The learning period matters more than the documentation admits. In our testing, Akto needed at least a week of production traffic before generating reliable business logic tests. For a brand new service or one with highly irregular traffic patterns, the initial value is limited—you're essentially back to running generic security tests until the system builds enough context. The 1000+ tests sound impressive, but many require sufficient learned context to be effective. A freshly deployed Akto instance might only run 200-300 relevant tests initially.
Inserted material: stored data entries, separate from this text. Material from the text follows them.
(** X18: An observation for a source text and baseline that are already pending
    is counted on the first such candidate: its frequency goes up by one and
    its confidence to the greater of the two; the refined text of the new
    observation is dropped, no candidate is added and no evaluation is run,
    so no rule is created. *)
Theorem repeated_observation_is_counted (st : t) (source original improved : string)
    (conf : Q) (l1 : list LearningCandidate) (c : LearningCandidate)
    (l2 : list LearningCandidate) :
  enabled (learning_config st) = true →
  learning_candidates st = l1 ++ c :: l2 →
  Forall (λ x, source_text x ≠ source ∨ original_translation x ≠ original) l1 →
  source_text c = source → original_translation c = original →
  learn_from_llm_improvement st source original improved conf
  = Ok (true,
        set_learning_candidates
          (l1 ++ mkCandidate (source_text c) (original_translation c)
                   (improved_translation c) (improvement_source c)
                   (if Qlt_bool (cand_confidence c) conf then conf else cand_confidence c)
                   (frequency c + 1) (detected_pattern c) (suggested_replacement c) :: l2)
          st).
Proof.
  intros Hen Hcs Hl1 Hs Ho. unfold learn_from_llm_improvement.
  rewrite Hen, Hcs. cbn [negb]. by rewrite (bump_duplicate_split _ _ _ _ _ _ Hl1 Hs Ho).
Qed.
End LearnerProofs.

Lemma repeated_observation_is_counted_witness :
  (enabled (DynamicRulesManager.learning_config PromotionExamples.two) = true
   ∧ DynamicRulesManager.learning_candidates PromotionExamples.two
     = [PromotionExamples.candidate "a" (Some "frappe")]
       ++ PromotionExamples.candidate "b" (Some "frappe") :: [])
  ∧ Learner.learn_from_llm_improvement (DIFF := Examples.whole_text_diff)
      (RT := Examples.runtime) PromotionExamples.two "b" "une grande greve"
      "une autre phrase" (95 # 100)
    = Ok (true,
          DynamicRulesManager.set_learning_candidates
            [PromotionExamples.candidate "a" (Some "frappe");
             mkCandidate "b" "une grande greve" "une grande frappe" "llm" (95 # 100) 2
               (Some "\bgreve\b") (Some "frappe")]
            PromotionExamples.two).
Proof.
  split; [by split|].
  apply (repeated_observation_is_counted (DIFF := Examples.whole_text_diff)
           (RT := Examples.runtime) PromotionExamples.two "b" "une grande greve"
           "une autre phrase" (95 # 100)
           [PromotionExamples.candidate "a" (Some "frappe")]
           (PromotionExamples.candidate "b" (Some "frappe")) []);
    [done|done|apply Forall_cons_2; [by left|apply Forall_nil_2]|done|done].
Defined.

(** ** Patterns and suggestions of the candidates *)

Lemma characters_cons c s :
  Py.characters (String c s)
  = if Py.starts_with_continuation s
    then match Py.characters s with
         | ch :: l => String c ch :: l
         | [] => [String c ""]
         end
    else String c "" :: Py.characters s.
Proof. reflexivity. Qed.

(** The shape of the list of characters of a text. *)
Lemma characters_shape s :
  match Py.characters s with
  | [] => s = ""
  | ch :: l =>
      is_character ch
      ∧ Py.starts_with_continuation ch = Py.starts_with_continuation s
      ∧ Forall proper_character l
  end.
Proof.
  induction s as [|c s IH]; [done|]. rewrite characters_cons.
  destruct (Py.starts_with_continuation s) eqn:Hs.
  - destruct (Py.characters s) as [|ch l].
    + by rewrite IH in Hs.
    + destruct IH as (Hch & Hstart & Hl). split_and!; [|done|done].
      destruct ch as [|c0 t0]; [done|]. simpl in *. by rewrite Hstart, Hch.
  - split_and!; [done..|].
    destruct (Py.characters s) as [|ch l]; [constructor|].
    destruct IH as (Hch & Hstart & Hl). by constructor.
Qed.

Lemma well_formed_characters s : well_formed (Py.characters s).
Proof.
  pose proof (characters_shape s) as H.
  destruct (Py.characters s) as [|ch l]; [done|]. by destruct H as (? & _ & ?).
Qed.

Lemma is_character_nonempty ch : is_character ch → ch ≠ "".
Proof. by destruct ch. Qed.

Lemma well_formed_nonempty l : well_formed l → Forall (λ ch, ch ≠ "") l.
Proof.
  destruct l as [|ch l]; [constructor|]. intros [Hch Hl]. constructor.
  - by apply is_character_nonempty.
  - eapply Forall_impl; [exact Hl|]. intros x [Hx _]. by apply is_character_nonempty.
Qed.

Lemma append_nonempty_r s t : t ≠ "" → s +:+ t ≠ "".
Proof. destruct s; [done|]. by rewrite string_app_cons. Qed.

Lemma words_go_nonempty cur l :
  (∀ c, cur = Some c → c ≠ "") → Forall (λ ch, ch ≠ "") l →
  Forall (λ w, w ≠ "") (Py.words_go cur l).
Proof.
  intros Hcur Hl. revert cur Hcur.
  induction Hl as [|ch l Hch _ IH]; intros cur Hcur; simpl.
  - destruct cur as [c|]; simpl; [|constructor]. constructor; [|constructor]. by apply Hcur.
  - destruct (Py.isspace ch).
    + apply Forall_app. split; [|by apply IH].
      destruct cur as [c|]; simpl; [|constructor]. constructor; [|constructor]. by apply Hcur.
    + apply IH. intros c [= <-]. by apply append_nonempty_r.
Qed.

(** [split()] yields no empty word. *)
Lemma split_nonempty s : Forall (λ w, w ≠ "") (Py.split s).
Proof.
  apply words_go_nonempty; [done|]. apply well_formed_nonempty, well_formed_characters.
Qed.

Lemma re_escape_nonempty s : s ≠ "" → re_escape s ≠ "".
Proof. destruct s as [|c s]; [done|]. simpl. by destruct (re_special c). Qed.

Section Pairing.
Context {RE : RegexLib} {DIFF : DiffLib} {RT : Runtime} {FL : FloatLib}.
Import DynamicRulesManager Learner.

Lemma first_word_difference_paired ows iws p r :
  Forall (λ w, w ≠ "") iws →
  first_word_difference ows iws = Some (p, r) → p ≠ "" ∧ r ≠ "".
Proof.
  intros Hiws. revert ows. induction Hiws as [|iw iws Hiw _ IH]; intros [|ow ows]; try done.
  simpl. destruct (String.eqb ow iw); [apply IH|]. by intros [= <- <-].
Qed.

Lemma first_replace_segment_paired original improved ops p r :
  first_replace_segment original improved ops = Some (p, r) → p ≠ "" ∧ r ≠ "".
Proof.
  induction ops as [|o ops IH]; [done|]. simpl.
  destruct (bool_decide _ && _ && _ && Py.truthy _ && Py.truthy _) eqn:Hc; [|done].
  apply andb_true_iff in Hc as [Hc Hi]. apply andb_true_iff in Hc as [_ Ho].
  intros [= <- <-]. split.
  - by apply re_escape_nonempty, truthy_ne.
  - by apply truthy_ne.
Qed.

(** A detected pattern always comes with a suggested replacement, and
    neither is empty. *)
Lemma detect_improvement_pattern_paired original improved :
  match _detect_improvement_pattern original improved with
  | (Some p, Some r) => p ≠ "" ∧ r ≠ ""
  | (None, None) => True
  | _ => False
  end.
Proof.
  unfold _detect_improvement_pattern.
  destruct (if (_ =? _)%nat then _ else None) as [[p r]|] eqn:Ht1.
  - destruct (length (Py.split original) =? length (Py.split improved))%nat; [|done].
    eapply first_word_difference_paired; [|done]. apply split_nonempty.
  - destruct (first_replace_segment _ _ _) as [[p r]|] eqn:Ht2; [|done].
    by eapply first_replace_segment_paired.
Qed.

Lemma Forall_of_sublist {A} (P : A → Prop) (l k : list A) :
  Forall P k → sublist l k → Forall P l.
Proof.
  intros Hk Hsub. revert Hk. induction Hsub as [|x l k _ IH|x l k _ IH]; [done|..].
  - intros [Hx Hk]%Forall_cons. constructor; [done|by apply IH].
  - intros [_ Hk]%Forall_cons. by apply IH.
Qed.

Lemma remove_first_sublist c l : sublist (remove_first c l) l.
Proof.
  induction l as [|x l IH]; [done|]. simpl.
  destruct (candidate_eqb x c); [by apply sublist_cons|by apply sublist_skip].
Qed.

Lemma fold_remove_first_sublist cs l :
  sublist (fold_left (λ l c, remove_first c l) cs l) l.
Proof.
  revert l. induction cs as [|c cs IH]; intros l; [done|]. simpl.
  etrans; [apply IH|apply remove_first_sublist].
Qed.

Lemma candidate_eqb_pattern x c :
  candidate_eqb x c = true → detected_pattern x = detected_pattern c.
Proof.
  unfold candidate_eqb. rewrite !andb_true_iff.
  intros [[_ Hp] _]. by apply bool_decide_eq_true in Hp.
Qed.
Resource usage can surprise you. MongoDB storage grows faster than expected when collecting traffic samples from high-volume APIs. We observed 50GB+ storage for a medium-sized microservices deployment after just two months. The documentation mentions this briefly but doesn't provide clear retention policies or storage planning guidance. You'll need to implement custom cleanup jobs or accept growing infrastructure costs. Additionally, the testing engine is CPU-intensive when running active scans—budget accordingly in your Kubernetes cluster or you'll see resource contention.

Verdict

Use Akto if you have microservices architectures with substantial API traffic (10,000+ requests/day minimum), need continuous security monitoring that adapts as your APIs evolve, or struggle with maintaining accurate API inventories. It's particularly valuable when you have business logic vulnerabilities that static analysis misses—like ensuring user A can never access user B's resources regardless of how they manipulate IDs. The CI/CD integration shines when you can feed production intelligence into staging tests. Skip it if you're securing a handful of well-documented APIs where OpenAPI specs are authoritative and current, need immediate value without a learning period, or lack the infrastructure expertise to operate MongoDB and Java services. Also skip if your APIs are internal-only with no internet exposure and low traffic volume—the pattern learning won't have enough data to be useful, and you'd be better served by spec-driven security testing tools like 42Crunch or traditional scanners like OWASP ZAP for basic vulnerability coverage.